Once the line with "mutex section or" is found in the data, output it and each following line exactly, up to and including the line with "- Documents and", and nothing before or after.
── SUPPLIED RECORDS ──
(* ===== verification/Prelude.v ===== *)
(** * Geneza: a verification development

    Geneza is a zero-trust remote-access system.  A controller authenticates people and
    machines, decides from a policy who may reach which node, and brokers each session
    as a signed grant; an agent on the node verifies the grant, opens an encrypted
    tunnel to the client and enforces what the controller signs afterwards; the two
    ends meet on relays that are not trusted.  A small bootstrap on the node installs the
    releases the fleet's keys signed, supervises the worker, and rolls a bad release
    back; the controller releases a version to the fleet in waves.  Shells outlive their
    clients in a session host.  The sources are the Go packages under src/internal (file
    names below are relative to it) and src/cmd/geneza-bootstrap.

    ** Files

    - Prelude: Go results, bytes, machine integers, hexadecimal, strings; the tactics
      and hints the other files share.
    - Wire (wire/frame.go): length-prefixed frames.
    - Tunnel (tunnel/noise.go): the Noise IK handshake and the encrypted stream.
    - Envelope (types/signed.go, multisigned.go): signatures with a context, quorums.
    - Trust (types/trustanchors.go, cluster.go, rootkeys.go, manifest.go): the fleet's signed
      documents and the chain of a release.
    - AgentTrust (agentd/worker.go, state.go): adoption, persistence and reload of the
      fleet's trust on an agent, with every write able to fail.
    - Grant (types/grant.go, service.go, sessionpolicy.go, agentd/offer.go): grants, the gate an agent
      puts an offer through, the binding of a tunnel to its grant.
    - Lease (agentd/lease.go): leases, downgrades and revocations of live sessions.
    - Policy (policy/policy.go): the policy engine.
    - Ring (sessionhost/ring.go): the scrollback ring, over a heap of shared chunks.
    - AuditLog (controller/audit.go): the hash-chained log, its crashes and repair.
    - DenyCache (controller/denycache.go, authzstate.go, auth.go): the cached denials,
      interleaved lookups, and the authorization of every RPC.
    - Overlay (controller/overlay.go, pagination.go): address pools and page bounds.
    - Proc: handlers as programs of atomic actions, their interleavings, rollback.
    - Codec: a byte codec with the laws of JSON, for the witnesses.
    - Login (controller/session.go, device.go, handoff.go): browser sessions, tickets,
      device grants and single-use codes, each operation one transaction.
    - Members (controller/membership.go, presence.go, identity.go): member rows, roles,
      certificate lifetimes and presence factors.
    - Store (controller/store.go, authzstate.go, registry.go, affinity.go,
      sessionsignal.go, sessioncontrol.go): the record [server] of everything the
      controller's handlers share, and the transactions and pushes on it.
    - Sessions (controller/continuousauthz.go, sessionenforce.go, nodecontrol.go): the
      sweep, revocation, fan-outs and the events of a node.
    - Nodes (controller/continuousauthz.go, nodecontrol.go, adminapi.go, dns.go):
      admission, quarantine, binary drift and the control stream.
    - Broker (controller/broker.go, userapi.go): CreateSession and ReissueGrant.
    - Enrolling (controller/enroll.go, console_pair.go): the enrollment of a node and the
      pairing of a cloud instance, behind the proofs of identity that admit them.
    - Control: every handler above as one request type, and the theorems on all their
      interleavings.  Sweep, Brokering, Fanout: what one handler does, run alone.
    - Update (update/state.go, install.go, health.go, prune.go, httpclient.go), Bootstrap
      (cmd/geneza-bootstrap/main.go): the installer and the bootstrap as programs over a
      disk, crashed between any two actions.  Updating, Committing, Swapping: what is
      run, what survives, what is undone.
    - Supervisor (update/supervisor.go): the restart loop of a child, the calls that start
      and stop it and the child itself, interleaved.
    - Screen (sessionhost/screen.go): the repaint of a terminal, and what a client's
      terminal documents of the sequences in it.  Recorder (sessionhost/recorder.go):
      recordings, with writes that fail and text as JSON stores it.
    - HostSession (sessionhost/session.go, attach.go), Host (sessionhost/sessionhost.go,
      drain.go): one session with its clients' streams, and the table of sessions with
      the calls, the reaper and the drain, as interleaved steps.  Streams, Hosting,
      Inputs: what every interleaving keeps.
    - Rollout (controller/rollout.go, adminapi.go, httpapi.go): staged rollouts as programs
      of store transactions.  Rolling, Ticking: what crashes keep, what ticks in a row do.
    - Relay (relay/relay.go, funnelproxy.go, funnel.go): the goroutines, timers and
      shutdown of a relay, with what every connection sent and received.  Holding: who
      holds a connection.  Splicing, Relaying, Stopping: what is copied where, how often a
      token is matched, how a shutdown ends.
    - Packages (purl/purl.go, affected/ecosystem.go, sbom/sbom.go): the names of packages,
      the ecosystems of advisories, bills of materials and their differences.
    - Affected (affected/engine/engine.go): the verdict of an advisory on a package.
      Verdicts: the reference it is compared with, the windows of versions.
    - Inventory (controller/inventory.go, image_dedup.go, affected_match.go,
      console_sbom.go, agentd/module_inventory.go): reports of a node's packages, their
      tables and the verdicts on them, as programs.  Stock: what a report and an upload
      leave in the tables.  Matching: which verdicts a node has afterwards.

    ** Correspondence

    A Go function is a definition of the same name; a method takes its receiver as an
    argument and returns the new one.  A call that returns an error is a [result] or an
    option.  A struct is a record with the source's fields, a map a [gmap], a bbolt
    bucket a [gmap] under the bucket's key.  Instants are nanoseconds in [Z]; widths
    that can overflow are wrapped.  Aliasing is modelled where the code depends on it:
    ring chunks, and the stream handles two connections of one node share.

    A controller handler is a [prog]: a tree of atomic actions, one per transaction,
    mutex section or push.  [faults] scripts which of them fail; a transaction whose
    closure fails, or whose commit fails, keeps nothing in the store and everything in
    memory.  Other handlers run between any two actions.

    ** What the theorems show

    - Documents and keys: an agent's versions never go back; a pinned root changes only
      by a quorum of the one before; a restart restores exactly what was held.
    - Grants and tunnels: an offer is accepted exactly when its grant is signed, fresh,
      for this node and well-formed; a tunnel is bound to the keys of its grant; the
      responder says nothing before it has authorized the peer; the stream delivers
      exactly the bytes written.
    - The broker: a created session passed every gate and its grant is one the agent
      accepts; every decision is audited or not answered; an aborted session holds no
      address; re-homing widens nothing.
    - Continuous authorization: one sweep does to every row exactly what the current
      policy says, and after the delivery of its messages every agent has cut,
      downgraded or leased its sessions accordingly; an owed revocation is pushed until
      it is acknowledged; a session that ended stays ended; a quarantined node stays
      shut out; suspension, quarantine and drift cut every live session.
    - Enforcement on the agent: capabilities only shrink, replays have no effect, and a
      session without a lease is cut.
    - Logins: every code, ticket and grant is spent once, a certificate carries what
      its approver bound, one first admin per workspace, a hardware credential shuts
      the software factor out.
    - Records: the audit log survives any sequence of crashes, detects truncation and
      holds what was acknowledged; the deny cache never serves an allow past an
      invalidation; the ring replays exactly the missing suffix.
    - Updates: only code a quorum of the fleet's keys signed is ever run; a version never
      goes back but to the one before it; a crash at any point leaves a node that can
      start; a release that does not become healthy is undone; every wait ends.  Stopping
      a child completes, and nothing starts it again.
    - Rollouts: a node is told a target only in its wave; a version is promoted after the
      whole fleet was healthy on it for the soak; a rollout that is ticked ends.
    - The relay: two connections are spliced only under one token and opposite roles, and
      each gets exactly what the other sent; a token is matched once in its validity; a
      forced shutdown ends within a bound on the steps left.
    - Inventory: a verdict is the one the windows of the advisory give; a report in full
      replaces exactly the rows of its node; a matched node has a verdict for exactly the
      advisories found for its packages.
    - Sessions on a node: every stream is an exact piece of the session's output, with
      repaints where it skips; each input is written once and in order, none once the
      session is read-only; the caps on sessions hold; a recording has everything or says
      that it has not, but for bytes that are not UTF-8; a repaint shows the screen it was
      taken of.

    Theorems that show a defect are stated as such, and are listed in the manifest.

    ** Parameters and bounds

    Code outside the repository is a class or a section variable: Ed25519 and SHA-256
    (correct, collision-free where a theorem says so), JSON ([Unmarshal], [Marshal];
    [JSONLaw] says decoding inverts encoding for values whose text is UTF-8), Noise
    ([NoisePeer]: a first message is read as its writer meant it), the terminal library
    and the client's terminal ([ClientTermLaw]), the comparison of versions of an
    ecosystem ([Semantic]), CycloneDX documents and their compression, the system's
    randomness, clocks and time zones, the text of an error.  Each witness instantiates them with concrete
    functions.  Loops run by structural recursion, or with a fuel that is the length of
    what they consume; the lemma that the fuel suffices stands beside each.

    ** Not modelled

    The data planes (vpn, sessionconn, TURN: packets, ICE, WireGuard), pseudo-terminals
    and processes of the operating system, the SQL store and the router over Postgres (second
    implementations of interfaces modelled here in their embedded form), the HTTP and
    command-line surfaces, configuration files, the collection of packages on a node, the
    synchronisation of advisory feeds and the queues between a report and its match, the
    agent's side of enrollment, certificates from public authorities, and the web
    applications.  The manifest lists each with its reason. *)
From Stdlib Require Import ZArith Lia Strings.Byte Strings.Ascii.
From stdpp Require Import base gmap sets list strings numbers sorting relations.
───
#### EXPECTED ANSWER
    mutex section or push.  [faults] scripts which of them fail; a transaction whose
    closure fails, or whose commit fails, keeps nothing in the store and everything in
    memory.  Other handlers run between any two actions.

    ** What the theorems show

    - Documents and keys: an agent's versions never go back; a pinned root changes only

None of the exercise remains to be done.